RW: Can you give me an example of putting yourself out on a limb?
NH: Well, I didn't really know what was going to come out of the question of magic. I mean all these various people coming—they're going to bring their own notions of magic. I had my own. I knew that mine could not be complete, so I was there to learn. It wasn't put your money down on the barrel head, and you'll get so much at the end, you know. Generally, when we charged for the workshops, what it did was cover the cost of the food, because we made our own meals and we listened to music and some times we'd end up having to build the table that we ate off of. We had a number of these workshops at our cottage. One year we read Rilke, The Eulogies. We would sit down to breakfast and there was a fellow who could read German and he would read a verse in German, and then I'd read it in English. At each meal we'd read something and then ask, "What could we photograph that might evoke something of this feeling, this quality? Can I find some image that would be some equivalent?" So here we are, back at Minor White and his "equivalencies." These weekends were all very wonderful. They have become a model for what I wish for. Four photographers came out of those work periods, one who teaches at Cornell University, one who was the director of an art school in Maui, Hawaii; another went to the Guggenheim where he is head of their photography department. The fourth one is a commercial photographer, very good at what he does. One of my students became a cabinet maker and wound up teaching at the Road Island School of Design. I feel a certain pride for all of them; they are all artists.
RW: I think you said that to be an artist, art has to come first. In your case, you have a loving wife and two loving children, but you said you also had this mistress.
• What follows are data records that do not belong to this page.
(** ** Building the settings *)

Section ConfigInit.
Context `{rt : PyRuntime}.

(** X3. [Settings()] succeeds exactly when [APP_PORT] is set and the texts
    of [APP_PORT], of [APP_WORKERS] (["4"] when unset) and of
    [CACHE_TIMEOUT] (["5"] when unset or empty) are integers; the settings
    are then read off the environment.  It raises [TypeError] exactly when
    [APP_PORT] is unset, and otherwise only [ValueError]. *)
Theorem settings_init_outcomes (env : environ) :
  (forall s,
     Settings_init env = Return s <->
     exists port_text port workers timeout,
       env !! "APP_PORT" = Some port_text /\
       py_int port_text = Some port /\
       py_int (default "4" (env !! "APP_WORKERS")) = Some workers /\
       py_int (str_or (default "5" (env !! "CACHE_TIMEOUT")) "5") = Some timeout /\
       s = {| APP_PORT := port;
              APP_WORKERS := workers;
              CACHE_TIMEOUT := timeout;
              BOC_URL := env !! "BOC_URL";
              SUPPORTED_CURRENCIES :=
                _parse_list (default "" (env !! "SUPPORTED_CURRENCIES"));
              CURRENCY_NAMES := _parse_dict (default "" (env !! "CURRENCY_NAMES")) |}) /\
  (Settings_init env = Raise TypeError <-> env !! "APP_PORT" = None) /\
  (forall e, Settings_init env = Raise e -> e = TypeError \/ e = ValueError).
Proof.
  unfold Settings_init, int_of_text.
  destruct (env !! "APP_PORT") as [port_text|]; simpl.
  2: { split; [|split; [split; reflexivity | intros e [= <-]; auto]].
       intros s. split; [discriminate|].
       intros (pt & p & wk & t & Hpt & _). discriminate. }
  destruct (py_int port_text) as [port|] eqn:Hport; simpl.
  2: { split; [|split; [split; discriminate | intros e [= <-]; auto]].
       intros s. split; [discriminate|].
       intros (pt & p & wk & t & [= <-] & Hp & _). congruence. }
  destruct (py_int (default "4" (env !! "APP_WORKERS"))) as [workers|] eqn:Hw; simpl.
  2: { split; [|split; [split; discriminate | intros e [= <-]; auto]].
       intros s. split; [discriminate|].
       intros (pt & p & wk & t & _ & _ & Hwk & _). discriminate. }
  destruct (py_int (str_or (default "5" (env !! "CACHE_TIMEOUT")) "5"))
    as [timeout|] eqn:Ht; simpl.
  2: { split; [|split; [split; discriminate | intros e [= <-]; auto]].
       intros s. split; [discriminate|].
       intros (pt & p & wk & t & _ & _ & _ & Htm & _). discriminate. }
  split; [|split; [split; discriminate | discriminate]].
  intros s. split.
  - intros [= <-]. exists port_text, port, workers, timeout. auto.
  - intros (pt & p & wk & t & [= <-] & Hp & Hwk & Htm & ->).
    rewrite Hport in Hp. injection Hp as <-.
    injection Hwk as <-. injection Htm as <-. reflexivity.
Qed.
(** * A shallow embedding of the page translator of src/liq.js

    The [Translator] class is modelled as a state monad with exceptions
    and an event trace.  The DOM is the tree of elements the tree walker
    visits, with the text content of every text node kept in the state
    (text nodes are named by a [nat] identity, the key of the JS [Map]
    [originalTexts]).  Strings are [String.string]; a character is read
    as a Latin-1 code unit.  The network ([fetch]) and the behaviour of
    [localStorage] are an environment [Env]. *)

From Stdlib Require Import Ascii ZArith String.
From stdpp Require Import base gmap strings list.

Local Open Scope string_scope.

(* ------------------------------------------------------------------ *)
(** ** String helpers of the JS runtime *)

(** Characters removed by [String.prototype.trim] in the Latin-1 range:
    TAB, LF, VT, FF, CR, SPACE and NO-BREAK SPACE. *)
Definition is_ws (c : ascii) : bool :=
  match nat_of_ascii c with
  | 9 | 10 | 11 | 12 | 13 | 32 | 160 => true
  | _ => false
  end.

Fixpoint drop_ws (l : list ascii) : list ascii :=
  match l with
  | [] => []
  | c :: r => if is_ws c then drop_ws r else l
  end.

(** [s.trim()] *)
Definition trim (s : string) : string :=
  string_of_list_ascii
    (rev (drop_ws (rev (drop_ws (list_ascii_of_string s))))).

(** [c.toLowerCase()] on ASCII letters. *)
Definition lower_ascii (c : ascii) : ascii :=
  let n := nat_of_ascii c in
  if Nat.leb 65 n && Nat.leb n 90 then ascii_of_nat (n + 32) else c.

Fixpoint toLowerCase (s : string) : string :=
  match s with
  | EmptyString => EmptyString
  | String c r => String (lower_ascii c) (toLowerCase r)
  end.

Definition is_digit (c : ascii) : bool :=
  let n := nat_of_ascii c in Nat.leb 48 n && Nat.leb n 57.

(** [/^\d+$/.test(s)] *)
Definition all_digits (s : string) : bool :=
  match s with
  | EmptyString => false
  | _ => forallb is_digit (list_ascii_of_string s)
  end.

(** [/^(http|www\.|@)/i.test(s)] *)
Definition url_like (s : string) : bool :=
  let l := toLowerCase s in
  String.prefix "http" l || String.prefix "www." l || String.prefix "@" l.

(** The double quote character. *)
Definition dquote : ascii := "034"%char.

(** [s.replace(/^"|"$/g, '')]: one leading and one trailing double quote
    are removed; the two matches never overlap. *)
Definition strip_quotes (s : string) : string :=
  let l := list_ascii_of_string s in
  let l1 := match l with
            | c :: r => if Ascii.eqb c dquote then r else l
            | [] => []
            end in
  let l2 := match rev l1 with
            | c :: r => if Ascii.eqb c dquote then rev r else l1
            | [] => []
            end in
  string_of_list_ascii l2.
(** * TensorPipeAgent: the connection / message-correlation engine

    A shallow embedding of [torch/csrc/distributed/rpc/tensorpipe_agent.cpp].

    The agent is callback driven: every transport primitive ([accept],
    [readDescriptor], [read], [write]) takes a continuation that the
    transport invokes later, on one of its own threads.  The embedding keeps
    the operations that are outstanding in the state, with their
    continuations in defunctionalised form (one constructor per lambda of
    the source, carrying what the lambda captures), and gives one function
    per method and per lambda.  An event of the environment (an operation
    completes, a worker thread picks a task, a caller invokes [send])
    selects the function to run. *)

From Stdlib Require Import ZArith String Ascii Lia.
From Stdlib.Strings Require Import Byte.
From stdpp Require Import base option list gmap strings pretty.

Local Open Scope Z_scope.
Local Open Scope string_scope.
Local Open Scope list_scope.

(** ** Results of a callback

    A callback either runs to its end, or is cut short, in which case
    nothing after that point is executed: by a [TORCH_INTERNAL_ASSERT] that
    fails, or by the completion of a cell that is complete already.  The
    other two failures say that an event does not apply to a state: it
    completes an operation that is not outstanding, or it reaches for a cell
    or a connection that does not exist, which shared pointers and
    references into [connectedPipes_] (never erased from) exclude. *)

Inductive Failure : Type :=
  | InternalAssert (msg : string)
  | AlreadyCompleted
  | DanglingReference
  | NotOutstanding.

Inductive Result (A : Type) : Type :=
  | Ok (a : A)
  | Abort (f : Failure).
Arguments Ok {A} a.
Arguments Abort {A} f.

#[global] Instance Result_ret : MRet Result := fun _ a => Ok a.
#[global] Instance Result_bind : MBind Result := fun _ _ k m =>
  match m with
  | Ok a => k a
  | Abort f => Abort f
  end.

Definition is_Ok {A} (r : Result A) : Prop := ∃ a, r = Ok a.

(** ** Integers of the source *)

(** [uint64_t]: the message id held by the callbacks, the key of the
    pending table and the counter [nextMessageID_] wrap around at 2^64. *)
Definition u64 (z : Z) : Z := z mod 2 ^ 64.
(** X11: for a calibration of the front camera with at least four intrinsic
    values, the camera info holds K = [fx 0 cx; 0 fy cy; 0 0 1] built from
    the first four, P = K with a zero fourth column, R the identity and D
    the values after the fourth; with fewer than four values the writer
    raises [IndexError] and writes nothing *)
Theorem camera_info_of_front_calibration timestamp cc s path entries :
  camera_frame_name (CameraCalibration.name cc) = Ok "front" →
  bag s = Some (path, entries) →
  (length (CameraCalibration.intrinsic cc) < 4 →
   write_one_camera_info timestamp cc s = (s, Raise IndexError))
  ∧ (4 ≤ length (CameraCalibration.intrinsic cc) →
     ∃ m fx fy cx cy,
       write_one_camera_info timestamp cc s
       = (set_bag (Some (path, entries ++
            [{| e_topic := "/camera/front/camera_info"; e_msg := MCameraInfo m;
                e_t := timestamp |}])) s, Ok ())
       ∧ take 4 (CameraCalibration.intrinsic cc) = [fx; fy; cx; cy]
       ∧ chunks 3 3 (CameraInfo.K m) = [[fx; 0; cx]; [0; fy; cy]; [0; 0; 1]]%float
       ∧ chunks 4 3 (CameraInfo.P m) = (λ row, row ++ [0%float]) <$> chunks 3 3 (CameraInfo.K m)
       ∧ chunks 3 3 (CameraInfo.R m) = [[1; 0; 0]; [0; 1; 0]; [0; 0; 1]]%float
       ∧ CameraInfo.D m = drop 4 (CameraCalibration.intrinsic cc)
       ∧ CameraInfo.width m = CameraCalibration.width cc
       ∧ CameraInfo.height m = CameraCalibration.height cc
       ∧ CameraInfo.frame_id m = "front"
       ∧ CameraInfo.stamp m = timestamp
       ∧ CameraInfo.distortion_model m = "plumb_bob").
Proof.
  intros Hn Hb. unfold write_one_camera_info. split.
  - intros Hlen. rewrite lift_bind, Hn. rewrite decide_False by (by intros ?). cbv zeta.
    destruct (CameraCalibration.intrinsic cc) as [|fx [|fy [|cx [|cy rest]]]]; simpl in Hlen;
      try lia; by rewrite ?lift_bind.
  - intros Hlen. rewrite lift_bind, Hn. rewrite decide_False by (by intros ?). cbv zeta.
    destruct (CameraCalibration.intrinsic cc) as [|fx [|fy [|cx [|cy rest]]]]; simpl in Hlen;
      try lia.
    eexists _, fx, fy, cx, cy. split.
    { do 4 (rewrite lift_bind; simpl). unfold bag_write. rewrite Hb. reflexivity. }
    by split_and!.
Qed.

End CameraInfoFacts.

(** ** Static transforms holding a NaN *)

Lemma RosTime_eqb_refl (t : RosTime) : RosTime_eqb t t = true.
Proof. unfold RosTime_eqb. by rewrite !bool_decide_eq_true_2. Qed.
(** ** The three counts *)

Lemma badge_is_excl e :
  (if badge_is "Green" e then 1 else 0) + (if badge_is "Yellow" e then 1 else 0)
  + (if badge_is "Red" e then 1 else 0) <= 1
  ∧ ((if badge_is "Green" e then 1 else 0) + (if badge_is "Yellow" e then 1 else 0)
     + (if badge_is "Red" e then 1 else 0) = 1
     ↔ badge e = PStr "Green" ∨ badge e = PStr "Yellow" ∨ badge e = PStr "Red").
Proof.
  unfold badge_is. destruct (badge e) as [| | | |s| |];
    try (split; [done|]; split; [done|]; by intros [|[|]]).
  destruct (String.eqb_spec s "Green") as [->|Hg];
    [split; [done|]; split; [auto|done]|].
  destruct (String.eqb_spec s "Yellow") as [->|Hy];
    [split; [done|]; split; [auto|done]|].
  destruct (String.eqb_spec s "Red") as [->|Hred];
    [split; [done|]; split; [auto|done]|].
  split; [done|]. split; [done|]. intros [[=]|[[=]|[=]]]; done.
Qed.

Lemma count_by_badge_cons (b : string) e db :
  count_by_badge (e :: db) b
  = (if badge_is b e then 1 else 0) + count_by_badge db b.
Proof.
  unfold count_by_badge. simpl. destruct (badge_is b e); simpl length; lia.
Qed.

Lemma count_by_badge_sum db :
  count_by_badge db "Green" + count_by_badge db "Yellow"
  + count_by_badge db "Red" <= Z.of_nat (length db)
  ∧ (count_by_badge db "Green" + count_by_badge db "Yellow"
     + count_by_badge db "Red" = Z.of_nat (length db)
     ↔ ∀ e, e ∈ db →
         badge e = PStr "Green" ∨ badge e = PStr "Yellow" ∨ badge e = PStr "Red").
Proof.
  induction db as [|e db [IHle IHeq]].
  - split; [done|]. split; [|done]. intros _ e He. by apply elem_of_nil in He.
  - rewrite !count_by_badge_cons. destruct (badge_is_excl e) as [Hle Heq].
    simpl length. rewrite Nat2Z.inj_succ. split; [lia|]. split.
    + intros Hsum e' [->|He']%elem_of_cons.
      * apply Heq. lia.
      * apply IHeq; [lia|done].
    + intros Hall.
      assert (H1 := proj2 Heq (Hall e ltac:(by left))).
      assert (H2 := proj2 IHeq (fun e' He' => Hall e' ltac:(by right))).
      lia.
Qed.
Lemma hierarchic_rounds_log hsRounds vl syn1 idxSyn1 codes reals
    args0 idx0 s st' s' :
  hierarchic_rounds hsRounds vl syn1 idxSyn1 codes reals (args0, idx0) s
    = Some (st', s') ->
  calls s' = calls s ++ hs_calls args0 idx0 syn1 vl hsRounds idxSyn1 codes /\
  length (hs_calls args0 idx0 syn1 vl hsRounds idxSyn1 codes)
  = Z.to_nat hsRounds.
Proof.
  intros Hrun. unfold hierarchic_rounds in Hrun. unfold hs_calls.
  case_bool_decide as Hpos.
  2:{ injection Hrun as <- <-. replace (Z.to_nat hsRounds) with 0%nat by lia.
      simpl. by rewrite app_nil_r. }
  set (I := fun (i : Z) (st : list ptr * list Z) (s1 : state) =>
    0 <= i /\
    calls s1 = calls s ++ zip_with (hs_call args0 idx0 syn1 vl)
                            (take (Z.to_nat i) idxSyn1) (take (Z.to_nat i) codes) /\
    length (take (Z.to_nat i) idxSyn1) = Z.to_nat i /\
    length (take (Z.to_nat i) codes) = Z.to_nat i /\
    agree_except 1 args0 st.1 /\ agree_except 2 idx0 st.2).
  unfold for_ in Hrun.
  assert (HI : I (0 + Z.of_nat (Z.to_nat hsRounds)) st' s').
  { refine (for_from_inv _ I _ _ _ _ _ _ _ _ Hrun).
    2:{ split; [done|]. simpl. rewrite app_nil_r.
        repeat split; try done; apply agree_except_refl. }
    clear Hrun. intros i [args idx] s1 [args1 idx1] s2
      (Hi & Hc & Hl1 & Hl2 & Ha & Hx) Hb. simpl in Ha, Hx.
    apply bind_Some in Hb as (n & ? & (_ & ? & Hn & [= <- ->])%at_Some & Hb).
    apply bind_Some in Hb as (off & ? & [_ [= -> ->]]%checked_Some & Hb).
    apply bind_Some in Hb as (c & ? & (_ & ? & Hcd & [= <- ->])%at_Some & Hb).
    apply bind_Some in Hb as ([] & s3 & Hk & [= <- <- <-]).
    apply (kernel_effect HS) in Hk as (? & ? & _ & _ & Hk & _).
    unfold I. cbn [fst snd].
    replace (Z.to_nat (i + 1)) with (S (Z.to_nat i)) by lia.
    rewrite (take_S_r _ _ _ Hn), (take_S_r _ _ _ Hcd).
    split; [lia|]. split.
    - rewrite Hk, Hc, <- app_assoc. f_equal.
      rewrite zip_with_app by congruence. f_equal. simpl. unfold hs_call.
      by rewrite (agree_except_eq _ _ _ _ Ha), (agree_except_eq _ _ _ _ Hx).
    - rewrite !length_app, Hl1, Hl2. simpl.
      repeat split; try lia; by apply agree_except_insert. }
  destruct HI as (_ & Hc & Hl1 & Hl2 & _).
  rewrite Z.add_0_l, Nat2Z.id in Hc, Hl1, Hl2.
  split; [done|]. rewrite length_zip_with. lia.
Qed.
You'd come home and have dinner and right afterwards you'd go down into the basement and work late into the night.
NH: I did that. Maybe it was ego to begin with. But we need to distinguish between what is ego-driven and what is driven by the muse within—a big distinction there. So you begin turning your back on ego motivation because you've seen it so deeply. I'm not saying ego-motivated is a bad thing, because in those days it began with that. It must have been. It drove me to distraction. It was my mistress. But that can end in disaster or in a different kind of suffering, the suffering of just seeing yourself. In asking yourself what the hell are you trying to do? What do you really want? Do you really want to be a famous photographer? Is that what it's about? Or is it something else? In this way I found my way to the muse. So having the good fortune of not becoming famous, I had a different opportunity. I learned a lot of crafts over the years. At age fifty I learned how to build a house. I wanted to build a house and I knew if I was ever going to learn to build one, I had to do it now. And I built a cottage. I actually built with friends.
RW: You know Carl Jung said that every man should build himself a house.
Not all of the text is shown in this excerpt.